All NFL players are members of a union, the NFL Players Association, whose main responsibility is to work with team owners on a collective bargaining agreement. The agreement governs negotiations such as what percentage of revenues will go towards players salaries. With the current agreement expiring, however, talks between the owners and the players for a new one have reached a standstill. The prospect of a lockout is becoming more and more real, as the owners are demanding an 18 percent reduction in the amount of money given to players – which would be given to the owners instead – and lower payment for rookies, while refusing the players’ demands for a better health care system.
Even if there is a lockout next year, owners would still be able to tap into the $4 billion-plus from guaranteed television contracts, while the players would not be paid and would lose benefits such as necessary medical care. NFL owners are using the lockout as a threat because it would be destructive mainly to the players and, as a study for the union by Edgeworth Economics pointed out, the estimated 115,000 workers who will lose their jobs if there is no regular season. Workers such as ushers, concession stand attendants and security guards will all lose their jobs if there is no 2011-2012 football season.
To compensate for the cost of running their teams – owners pay for things like stadium upkeep – owners are demanding an extra cut of revenue, which would amount to an 18 percent decrease in pay for athletes. As Washington Post columnist Sally Jenkins wrote in a February column, Redskins fans pay to see the players playing, not owner Dan Snyder running the team.
One point of contention between the owners and the players is the creation of an 18-game regular-season. The owners want to take away two preseason games and turn them into regular-season games, but they aren’t willing to improve health care for retired players. This gives the players insufficient backing as they take two more weeks of heavy hits.

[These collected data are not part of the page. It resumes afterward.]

Lemma open_w_Return path w :
  path ∉ no_write w ->
  open_w path w
  = (Return path,
     World (<[path := []]> (files w)) (no_read w) (no_write w) (stdout w)
           (trace w ++ [EvOpen path W])).
Proof. intros H. unfold open_w. now rewrite decide_False. Qed.

Lemma open_w_Raise path w :
  path ∈ no_write w -> open_w path w = (Raise (OSError path), w).
Proof. intros H. unfold open_w. now rewrite decide_True. Qed.

Lemma main_run prog input_file output_file w :
  main [prog; input_file; output_file] w
  = run_cases input_file output_file w.
Proof.
  unfold main, run_cases. cbn [length Nat.eqb negb].
  unfold getitem. cbn [lookup list_lookup].
  unfold mbind, M_bind.
  rewrite (bind_Return (ret input_file) _ w input_file w eq_refl).
  rewrite (bind_Return (ret output_file) _ w output_file w eq_refl).
  destruct (files w !! input_file) as [text|] eqn:Ef.
  2:{ apply bind_Raise, with_enter_Raise, jsonlines_open_Raise. now left. }
  destruct (decide (input_file ∈ no_read w)) as [Hr|Hr].
  { apply bind_Raise, with_enter_Raise, jsonlines_open_Raise. now right. }
  pose proof (jsonlines_open_Return _ _ _ Ef Hr) as Hopen.
  pose proof (for_obj_in_reader_pure (lines_of text) 1 []
                (add_trace w [EvOpen input_file R])) as Hloop.
  destruct (read_records (lines_of text) 1 []) as [objs|e].
  2:{ apply bind_Raise.
      eapply with_Raise; [exact Hopen|exact Hloop|].
      unfold jsonlines.Reader_close, close, log, add_trace. cbn.
      now rewrite <- app_assoc. }
  erewrite bind_Return.
  2:{ eapply with_Return; [exact Hopen|exact Hloop|]. reflexivity. }
  unfold jsonlines.Reader_close, close, log, add_trace.
  cbn [fst files no_read no_write stdout trace].
  rewrite <- app_assoc. cbn [app].
  destruct (decide (output_file ∈ no_write w)) as [Hw|Hw].
  { apply bind_Raise, with_enter_Raise, open_w_Raise. done. }
  erewrite bind_Return.
  2:{ eapply with_Return.
      - apply open_w_Return. done.
      - reflexivity.
      - reflexivity. }
  unfold print. cbn [files no_read no_write stdout trace].
  rewrite lookup_insert_eq. cbn [default app]. rewrite insert_insert_eq.
  rewrite <- !app_assoc. reflexivity.
Qed.
End Program.

Section Lines.
Context {FM : FloatModel}.
Import prep_json ldjson.


Lemma read_records_Return lines lineno acc :
  Forall record lines ->
  exists vs, read_records lines lineno acc = Return (acc ++ vs)
             /\ decoded_all lines vs.
Proof.
  intros H. revert lineno acc.
  induction H as [|line lines (v & Hd & Hv) _ IH]; intros lineno acc.
  - exists []. split; [now rewrite app_nil_r|constructor].
  - destruct (IH (S lineno) (acc ++ [v])) as (vs & Hr & Hvs).
    exists (v :: vs). split; [|now constructor].
    cbn [read_records]. rewrite Hd.
    rewrite <- app_assoc in Hr. cbn [app] in Hr. now destruct v.
Qed.

Lemma read_records_Return_inv lines lineno acc objs :
  read_records lines lineno acc = Return objs ->
  exists vs, objs = acc ++ vs /\ decoded_all lines vs.
Proof.
  revert lineno acc. induction lines as [|line lines IH]; intros lineno acc.
  - intros [= <-]. exists []. split; [now rewrite app_nil_r|constructor].
  - cbn [read_records]. destruct (decoded line) as [v|] eqn:Ed; [|done].
    assert (Hgo : v <> VNone ->
              read_records lines (S lineno) (acc ++ [v]) = Return objs ->
              exists vs, objs = acc ++ vs /\ decoded_all (line :: lines) vs).
    { intros Hv Hr. destruct (IH _ _ Hr) as (vs & -> & Hvs).
      exists (v :: vs). rewrite <- app_assoc. split; [done|].
      now constructor. }
    destruct v; try (now apply Hgo). done.
Qed.

Lemma is_record_true line : is_record line = true -> record line.
Proof.
  unfold is_record, record. destruct (decoded line) as [v|]; [|done].
  destruct v; intros H; try done; eexists; (split; [reflexivity|done]).
Qed.

Lemma forallb_is_record lines :
  forallb is_record lines = true -> Forall record lines.
Proof.
  induction lines as [|l lines IH]; [constructor|]. simpl.
  intros [Hl Hls]%andb_true_iff.
  constructor; [now apply is_record_true|now apply IH].
Qed.

Lemma not_record_cases line :
  ~ record line -> decoded line = None \/ decoded line = Some VNone.
Proof.
  intros H. destruct (decoded line) as [v|] eqn:E; [|now left].
  destruct v; try (exfalso; apply H; eexists; split; [exact E|done]).
  now right.
Qed.

Lemma read_records_Raise lines lineno acc line :
  line ∈ lines -> ~ record line ->
  exists why bad k, read_records lines lineno acc
                    = Raise (InvalidLineError why bad k).
Proof.
  intros Hin Hbad. revert lineno acc.
  induction lines as [|l lines IH]; intros lineno acc;
    [by apply elem_of_nil in Hin|].
  cbn [read_records].
  destruct (decoded l) as [v|] eqn:Ed; [|eauto].
  apply elem_of_cons in Hin as [->|Hin].
  - destruct (not_record_cases _ Hbad) as [E|E]; rewrite E in Ed;
      [done|]. injection Ed as <-. eauto.
  - destruct v; try apply (IH Hin). eauto.
Qed.

Lemma read_records_Raise_inv lines lineno acc e :
  read_records lines lineno acc = Raise e ->
  exists why bad k, e = InvalidLineError why bad k.
Proof.
  revert lineno acc. induction lines as [|l lines IH]; intros lineno acc;
    [done|].
  cbn [read_records].
  destruct (decoded l) as [v|]; [|intros [= <-]; eauto].
  destruct v; try apply IH. intros [= <-]. eauto.
Qed.

(** *** Blank lines *)

Lemma skip_ws_blank line : blank line = true -> skip_ws line = [].
Proof.
  unfold blank. induction line as [|c line IH]; [done|]. simpl.
  intros [Hc Hl]%andb_true_iff. rewrite Hc. now apply IH.
Qed.

Lemma blank_not_decoded line : blank line = true -> decoded line = None.
Proof.
  intros Hb. unfold decoded.
  assert (jsonlines.skip_initial line = line) as ->.
  { destruct line as [|c line]; [done|]. unfold jsonlines.skip_initial.
    simpl in Hb. apply andb_true_iff in Hb as [Hc _].
    rewrite decide_False; [done|].
    unfold jsonlines.SKIPPABLE_SINGLE_INITIAL_CHARS.
    intros Hin. unfold is_ws in Hc. apply bool_decide_eq_true in Hc.
    rewrite !elem_of_cons in Hin.
    destruct Hin as [->|[->|Hin]]; [lia|lia|by apply elem_of_nil in Hin]. }
  unfold loads. destruct (startswith line _); [done|].
  unfold decode. now rewrite (skip_ws_blank _ Hb).
Qed.

Lemma record_nonblank line : record line -> blank line = false.
Proof.
  intros (v & Hd & _). destruct (blank line) eqn:E; [|done].
  now rewrite (blank_not_decoded _ E) in Hd.
Qed.

Lemma nonblank_lines_all text :
  Forall record (lines_of text) -> nonblank_lines text = lines_of text.
Proof.
  unfold nonblank_lines. induction 1 as [|l ls Hl _ IH]; [done|].
  cbn [filter list_filter]. rewrite (record_nonblank _ Hl).
  rewrite decide_True by done. now f_equal.
Qed.

(** *** Lines of text decoded from UTF-8 *)

Lemma universal_newlines_valid s :
  valid_text s -> valid_text (universal_newlines s).
Proof.
  intros H. induction s as [s IH] using (induction_ltof1 _ (@length N)).
  unfold ltof in IH.
  destruct s as [|c s]; [constructor|]. cbn [universal_newlines].
  inversion H as [|? ? Hc Hs]; subst.
  case_decide.
  - constructor; [done|]. destruct s as [|d s]; [constructor|].
    inversion Hs; subst.
    case_decide; apply IH; simpl; try lia; done.
  - constructor; [done|]. apply IH; [simpl; lia|done].
Qed.

Lemma readlines_from_valid s line :
  valid_text s -> valid_text line ->
  Forall valid_text (readlines_from s line).
Proof.
  intros Hs. revert line. induction Hs as [|c s Hc Hs IH]; intros line Hl.
  - simpl. destruct line; repeat constructor; inversion Hl; done.
  - simpl. assert (valid_text (line ++ [c]))
      by (apply Forall_app; split; [done|now constructor]).
    case_decide.
    + constructor; [done|]. apply IH. constructor.
    + now apply IH.
Qed.

Lemma lines_of_valid text :
  valid_text text -> Forall valid_text (lines_of text).
Proof.
  intros H. unfold lines_of, readlines.
  apply readlines_from_valid; [|constructor].
  apply universal_newlines_valid. unfold utf_8_sig.
  destruct text as [|c text]; [constructor|].
  case_decide; [now inversion H|done].
Qed.

Lemma skip_initial_valid line :
  valid_text line -> valid_text (jsonlines.skip_initial line).
Proof.
  intros H. unfold jsonlines.skip_initial.
  destruct line as [|c line]; [done|].
  case_decide; [now inversion H|done].
Qed.

Lemma decoded_wf line v : valid_text line -> decoded line = Some v -> wf v.
Proof. intros Hl. apply loads_wf. now apply skip_initial_valid. Qed.

Lemma decoded_all_wf lines vs :
  Forall valid_text lines -> decoded_all lines vs -> Forall wf vs.
Proof.
  intros Hl Hd. revert Hl.
  induction Hd as [|line v lines vs [Hv _] _ IH]; intros Hl; [constructor|].
  inversion Hl; subst. constructor; [|now apply IH].
  now apply (decoded_wf line).
Qed.

Lemma decoded_all_lookup lines vs i :
  decoded_all lines vs -> vs !! i = lines !! i ≫= decoded.
Proof.
  intros H. revert i. induction H as [|line v lines vs [Hv _] _ IH];
    intros [|i]; simpl; done.
Qed.

Lemma decoded_all_length lines vs :
  decoded_all lines vs -> length vs = length lines.
Proof. intros H. symmetry. exact (Forall2_length _ _ _ H). Qed.
End Lines.

Section Claims.
Context {FM : FloatModel}.
Import prep_json ldjson.

Lemma read_records_blank pre line post lineno acc :
  Forall record pre -> decoded line = None ->
  read_records (pre ++ line :: post) lineno acc
  = Raise (InvalidLineError invalid_json (jsonlines.skip_initial line)
             (lineno + length pre)).
Proof.
  intros Hpre Hline. revert lineno acc.
  induction Hpre as [|l pre (v & Hd & Hv) _ IH]; intros lineno acc.
  - cbn [app read_records length]. rewrite Hline. now rewrite Nat.add_0_r.
  - cbn [app read_records length]. rewrite Hd.
    rewrite Nat.add_succ_r, <- Nat.add_succ_l.
    destruct v; try apply IH. done.
Qed.
(** A failed log fetch raises, after a logging call at level [ERROR], and
    leaves one more subprocess call behind. *)
Lemma get_git_log_failure os branch start_date end_date w p :
  run_process os (calls w)
    (code_churn_v2.git_log_command branch start_date end_date) = Return p ->
  returncode p <> 0 ->
  exists e l,
    code_churn_v2.get_git_log os branch start_date end_date w
    = Run (Raise e)
          {| calls := calls w
                      ++ [code_churn_v2.git_log_command branch start_date
                                                        end_date];
             files := files w |} l
    /\ existsb is_error l = true.
Proof.
  intros P RC. apply Z.eqb_neq in RC.
  unfold code_churn_v2.get_git_log, try_except, bind, subprocess_run, lift,
    logging.
  rewrite P, RC. cbn [negb].
  destruct (stderr p) as [err|e]; eexists; eexists; split; reflexivity.
Qed.

(** C8: when the log command exits with a status other than 0,
    [get_git_log] raises after a logging call at level [ERROR]; [main] then
    runs no other command, writes no file, and ends on the logging call
    "Script failed" at level [ERROR]. *)
Theorem log_fetch_failure_is_fatal os args w p :
  let command :=
    code_churn_v2.git_log_command (code_churn_v2.branch args)
      (code_churn_v2.start_date args) (code_churn_v2.end_date args) in
  run_process os (calls w) command = Return p ->
  returncode p <> 0 ->
  let g := code_churn_v2.get_git_log os (code_churn_v2.branch args)
             (code_churn_v2.start_date args) (code_churn_v2.end_date args) w in
  let m := code_churn_v2.main os args w in
  (exists e, result g = Raise e)
  /\ existsb is_error (logged g) = true
  /\ result m = Return tt
  /\ files (world m) = files w
  /\ calls (world m) = calls w ++ [command]
  /\ exists e,
       last (logged m) (DEBUG, [])
       = (ERROR, [Lit "Script failed: "; Fmt (VStr (str e))]).
Proof.
  cbv zeta. intros P RC.
  destruct (get_git_log_failure os _ _ _ w p P RC) as (e & l & G & E).
  unfold code_churn_v2.main, try_except, bind. rewrite G.
  cbn [result world logged logging files calls].
  split; [exists e; reflexivity|]. split; [exact E|].
  split; [reflexivity|]. split; [reflexivity|]. split; [reflexivity|].
  exists e. apply last_last.
Qed.

Lemma log_fetch_failure_is_fatal_witness :
  let p := {| returncode := 128; stdout := Return EmptyString;
              stderr := Return "fatal: not a git repository" |} in
  run_process broken_os (calls empty_ext)
    (code_churn_v2.git_log_command "main" "2024-01-01" "2024-02-01")
  = Return p
  /\ returncode p <> 0
  /\ result (code_churn_v2.main broken_os sample_args empty_ext) = Return tt
  /\ files (world (code_churn_v2.main broken_os sample_args empty_ext)) = [].
Proof.
  cbv zeta.
  assert (RC : returncode {| returncode := 128; stdout := Return EmptyString;
                             stderr := Return "fatal: not a git repository" |}
               <> 0) by (simpl; lia).
  split; [reflexivity|]. split; [exact RC|].
  destruct (log_fetch_failure_is_fatal broken_os sample_args empty_ext _
              eq_refl RC) as (_ & _ & R & F & _).
  split; [exact R|exact F].
Defined.

End FetchClaims.

(** ** Lines and texts *)

Module TextFacts.
Import Py Eff Spec Notions Samples PyFacts EffFacts.

Lemma splitlines_line_lf l rest :
  plain l = true ->
  splitlines (l ++ String "010" rest) = l :: splitlines rest.
Proof.
  induction l as [|c l IH]; intros P.
  - cbn [String.append]. cbn [splitlines].
    change (is_line_boundary "010") with true. cbv iota.
    destruct rest as [|c' rest']; [reflexivity|].
    change (code "010" =? 13)%N with false. reflexivity.
  - cbn [plain] in P. apply andb_prop in P. destruct P as [B P].
    apply negb_true_iff in B.
    cbn [String.append splitlines]. rewrite B, (IH P). reflexivity.
Qed.

Lemma splitlines_line_crlf l rest :
  plain l = true ->
  splitlines (l ++ String "013" (String "010" rest)) = l :: splitlines rest.
Proof.
  induction l as [|c l IH]; intros P.
  - reflexivity.
  - cbn [plain] in P. apply andb_prop in P. destruct P as [B P].
    apply negb_true_iff in B.
    cbn [String.append splitlines]. rewrite B, (IH P). reflexivity.
Qed.

Lemma splitlines_unlines_lf lines :
  Forall (fun l => plain l = true) lines ->
  splitlines (unlines LF lines) = lines.
Proof.
  induction 1 as [|l ls P _ IH]; [reflexivity|].
  cbn [unlines]. unfold LF at 1. cbn [String.append].
  rewrite (splitlines_line_lf l _ P), IH. reflexivity.
Qed.

Lemma splitlines_unlines_crlf lines :
  Forall (fun l => plain l = true) lines ->
  splitlines (unlines CR_LF lines) = lines.
Proof.
  induction 1 as [|l ls P _ IH]; [reflexivity|].
  cbn [unlines]. unfold CR_LF at 1. cbn [String.append].
  rewrite (splitlines_line_crlf l _ P), IH. reflexivity.
Qed.

Lemma string_app_assoc (a b c : string) :
  ((a ++ b) ++ c = a ++ (b ++ c))%string.
Proof.
  induction a as [|x a IH]; cbn [String.append]; [reflexivity|].
  rewrite IH. reflexivity.
Qed.

(** Stripping the quotes of a quoted text gives the text back, unless the
    text itself starts or ends with a quote. *)
Lemma rstrip_skips p s c :
  p c = true ->
  rstrip_class p (s ++ String c EmptyString) = rstrip_class p s.
Proof.
  intros P. induction s as [|x s IH].
  - cbn. rewrite P. reflexivity.
  - cbn [String.append rstrip_class]. rewrite IH. reflexivity.
Qed.

Lemma rstrip_keeps p s c :
  last_char s = Some c -> p c = false -> rstrip_class p s = s.
Proof.
  induction s as [|x s IH]; [discriminate|].
  cbn [last_char rstrip_class]. destruct s as [|y s].
  - intros [= ->] P. cbn. rewrite P. reflexivity.
  - intros L P. rewrite (IH L P). reflexivity.
Qed.

Lemma last_char_none s : last_char s = None -> s = EmptyString.
Proof.
  induction s as [|x s IH]; [reflexivity|].
  cbn [last_char]. destruct s; [discriminate|].
  intros L. specialize (IH L). discriminate.
Qed.

Lemma last_char_app a b :
  last_char (a ++ b) =
  match last_char b with Some c => Some c | None => last_char a end.
Proof.
  induction a as [|x a IH].
  - cbn. destruct (last_char b); reflexivity.
  - cbn [String.append last_char]. rewrite IH.
    destruct a as [|y a]; cbn [String.append].
    + destruct b as [|z b]; [reflexivity|].
      destruct (last_char (String z b)) eqn:E; [reflexivity|].
      apply last_char_none in E. discriminate.
    + reflexivity.
Qed.

Lemma strip_quoted body :
  startswith body "'" = false ->
  (forall c, last_char body = Some c -> c <> "'"%char) ->
  body <> EmptyString ->
  strip "'" ("'" ++ body ++ "'") = body.
Proof.
  intros S L N. unfold strip, strip_class.
  change ("'" ++ body ++ "'")%string with (String "'" (body ++ "'")).
  cbn [lstrip_class]. change (char_in "'" "'") with true. cbv iota.
  destruct body as [|c body]; [contradiction|].
  cbn [String.append lstrip_class].
  assert (C : char_in "'" c = false).
  { unfold startswith in S. cbn [String.prefix] in S. unfold char_in. cbn.
    destruct (Ascii.eqb_spec c "'") as [->|_]; [|reflexivity].
    destruct (ascii_dec "'" "'"); [destruct body; discriminate|contradiction]. }
  rewrite C.
  change (String c (body ++ "'"))%string with (String c body ++ "'")%string.
  rewrite rstrip_skips by reflexivity.
  destruct (last_char (String c body)) as [z|] eqn:E.
  - apply (rstrip_keeps _ _ z E). unfold char_in. cbn.
    destruct (Ascii.eqb_spec z "'") as [->|_]; [|reflexivity].
    destruct (L _ eq_refl eq_refl).
  - apply last_char_none in E. discriminate.
Qed.

Lemma split_first sep a b n :
  count_char sep a = O ->
  split sep (Some (S n)) (a ++ String sep b) = a :: split sep (Some n) b.
Proof.
  induction a as [|c a IH]; intros C.
  - cbn [String.append split]. rewrite Ascii.eqb_refl. reflexivity.
  - cbn [count_char] in C. cbn [String.append split].
    destruct (Ascii.eqb c sep); [discriminate|].
    cbn [andb]. rewrite (IH C). reflexivity.
Qed.

Lemma split_head n s :
  nth 0 (split "," (Some (S n)) s) EmptyString = before_comma s.
Proof.
  induction s as [|c s IH]; [reflexivity|].
  cbn [split before_comma]. destruct (Ascii.eqb c ","); [reflexivity|].
  cbn [andb]. pose proof (split_nonempty "," (Some (S n)) s) as NE.
  destruct (split "," (Some (S n)) s) as [|part parts]; [contradiction|].
  cbn [nth] in IH |- *. rewrite IH. reflexivity.
Qed.

Lemma before_comma_all s : count_char "," s = O -> before_comma s = s.
Proof.
  induction s as [|c s IH]; [reflexivity|].
  cbn [count_char before_comma].
  destruct (Ascii.eqb c ","); [discriminate|].
  intros C. rewrite (IH C). reflexivity.
Qed.

(** The parts that the parser finds in a header as the log format writes
    it. *)
Lemma header_line_parts id date subject :
  count_char "," id = O ->
  count_char "," date = O ->
  startswith id "'" = false ->
  last_char subject <> Some "'"%char ->
  split "," (Some 3%nat) (strip "'" (header_line id date subject))
  = id :: date :: split "," (Some 1%nat) subject.
Proof.
  intros CI CD S L. unfold header_line.
  change ("'" ++ id ++ "," ++ date ++ "," ++ subject ++ "'")%string
    with ("'" ++ (id ++ "," ++ date ++ "," ++ subject ++ "'"))%string.
  assert (A : (id ++ "," ++ date ++ "," ++ subject ++ "'"
               = (id ++ "," ++ date ++ "," ++ subject) ++ "'")%string).
  { rewrite !string_app_assoc. reflexivity. }
  rewrite A, strip_quoted.
  - change (id ++ "," ++ date ++ "," ++ subject)%string
      with (id ++ String "," (date ++ String "," subject))%string.
    rewrite (split_first "," id _ 2 CI), (split_first "," date _ 1 CD).
    reflexivity.
  - destruct id as [|c id]; [reflexivity|].
    unfold startswith in *. cbn [String.append String.prefix] in *.
    destruct (ascii_dec "'" c); [destruct id; discriminate|reflexivity].
  - intros c. rewrite !last_char_app.
    destruct (last_char subject) as [z|] eqn:E.
    + intros [= <-] ->. apply L. reflexivity.
    + cbn. intros [= <-]. discriminate.
  - destruct id; discriminate.
Qed.

End TextFacts.

(** ** More on the two parsers *)

Module ParserExtras.
Import Py Eff Spec Notions Samples PyFacts EffFacts TextFacts ParserFacts
       SimulationFacts PreambleFacts.

Lemma forallb_false_exists {A} (f : A -> bool) l :
  forallb f l = false -> exists x, In x l /\ f x = false.
Proof.
  induction l as [|x l IH]; [discriminate|].
  cbn [forallb]. destruct (f x) eqn:E.
  - intros H. destruct (IH H) as (y & IN & F). exists y. split; [right|]; assumption.
  - intros _. exists x. split; [left; reflexivity|exact E].
Qed.

Lemma well_formedb_true lines : well_formedb lines = true -> well_formed lines.
Proof.
  unfold well_formedb, well_formed. rewrite forallb_forall, Forall_forall.
  intros H l IN E. specialize (H l IN). rewrite E in H.
  apply Nat.leb_le. exact H.
Qed.

Lemma well_formedb_false lines :
  well_formedb lines = false ->
  exists line,
    In line lines /\ is_header line = true /\ (comma_fields line < 3)%nat.
Proof.
  intros H. destruct (forallb_false_exists _ _ H) as (l & IN & F).
  exists l. apply orb_false_iff in F. destruct F as [E F].
  apply negb_false_iff in E. apply Nat.leb_gt in F. auto.
Qed.

(** What the parser of [code_churn] gives on any lines. *)
Lemma parse_lines_result lines w :
  result (code_churn.parse_lines lines w)
  = if well_formedb lines then Return (map block_commit (blocks lines))
    else Raise index_error.
Proof.
  destruct (well_formedb lines) eqn:E.
  - apply parse_lines_blocks. apply well_formedb_true. exact E.
  - destruct (well_formedb_false lines E) as (l & IN & H & F).
    exact (short_header_raises lines l IN H F code_churn.initial w).
Qed.

Lemma own_stats_before_header before h after :
  is_header h = true -> own_stats (before ++ h :: after) = own_stats before.
Proof.
  intros H. induction before as [|l ls IH]; cbn [app own_stats].
  - rewrite H. reflexivity.
  - destruct (is_header l); [reflexivity|]. rewrite IH. reflexivity.
Qed.

Lemma blocks_app before h after :
  is_header h = true ->
  blocks (before ++ h :: after) = blocks before ++ blocks (h :: after).
Proof.
  intros H. induction before as [|l ls IH]; [reflexivity|].
  cbn [app blocks]. rewrite IH.
  destruct (is_header l); [|reflexivity].
  rewrite (own_stats_before_header ls h after H). reflexivity.
Qed.

(** X1: a header written as the log format writes it, with an id and a date
    free of commas, an id that does not start with a quote and a subject
    that does not end with one, gives both parsers the id and the date as
    they are and, as message, the subject up to its first comma: the whole
    subject when it has no comma. *)
Theorem header_fields_recovered os id date subject w1 w2 :
  count_char "," id = O ->
  count_char "," date = O ->
  startswith id "'" = false ->
  last_char subject <> Some "'"%char ->
  let record :=
    {| code_churn.commit_id := id;
       code_churn.date := date;
       code_churn.message := before_comma subject;
       code_churn.added_lines := 0;
       code_churn.removed_lines := 0 |} in
  result (code_churn.parse_lines [header_line id date subject] w1)
  = Return [record]
  /\ (exists records2,
        result (code_churn_v2.parse_lines os [header_line id date subject] w2)
        = Return records2
        /\ map forget records2 = [record])
  /\ (count_char "," subject = O -> before_comma subject = subject).
Proof.
  intros CI CD S L. cbv zeta.
  pose proof (header_line_parts id date subject CI CD S L) as P.
  assert (H : is_header (header_line id date subject) = true).
  { unfold is_header, startswith, header_line.
    change ("'" ++ id ++ "," ++ date ++ "," ++ subject ++ "'")%string
      with (String "'" (id ++ "," ++ date ++ "," ++ subject ++ "'")).
    cbn [String.prefix].
    destruct (ascii_dec "'" "'"); [destruct id; reflexivity|contradiction]. }
  assert (F : (3 <= comma_fields (header_line id date subject))%nat).
  { pose proof (length_header_parts (header_line id date subject)) as LP.
    rewrite P in LP. cbn [length] in LP. rewrite length_split in LP. lia. }
  assert (R : result (code_churn.parse_lines [header_line id date subject] w1)
              = Return [{| code_churn.commit_id := id;
                           code_churn.date := date;
                           code_churn.message := before_comma subject;
                           code_churn.added_lines := 0;
                           code_churn.removed_lines := 0 |}]).
  { rewrite parse_lines_blocks.
    - cbn [blocks own_stats map]. rewrite H. cbn [map].
      unfold block_commit, field. cbn [fst snd]. rewrite P.
      cbn [nth]. rewrite split_head. reflexivity.
    - constructor; [intros _; exact F|constructor]. }
  split; [exact R|]. split; [|apply before_comma_all].
  apply ParserClaims.same_result_return. rewrite <- R.
  apply parse_lines_simulation.
Qed.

As calculated by the “Birds Nest” blog for NBC Philadelphia, in an expanded season there would be around 40 more season-ending injuries, which equals more than one extra injury for each team. The owners should compromise on this point and give the players more medical coverage, in which case the players would be more likely to consider the expanded season.
One proposal by the owners to reduce player costs is to reform the rookie pay scale, citing unproven rookies who are paid millions of dollars before even playing an NFL game. However, according to a SportsMoney blog on Forbes.com, from 1994 to 2009, the years the NFL had a salary cap, the rookie share of the salary cap actually decreased by 3.15 percent. Although the players have agreed to negotiate on rookie contracts, a rookie pay scale wouldn’t solve the owners’ problems with player costs.
The owners themselves are often to blame0, such as when Snyder negotiated a contract for Albert Haynesworth in 2009 that set an NFL record of $41 million in guaranteed money.
Rookies aren’t the issue, and neither are any of the players who want higher salaries and adequate benefits for their relatively short careers. Rather, the issue lies with the unreasonable owners, who are threatening to derail a league that’s already making them millions – all in an effort to further fatten their wallets by taking advantage of the ones who suffer the consequences.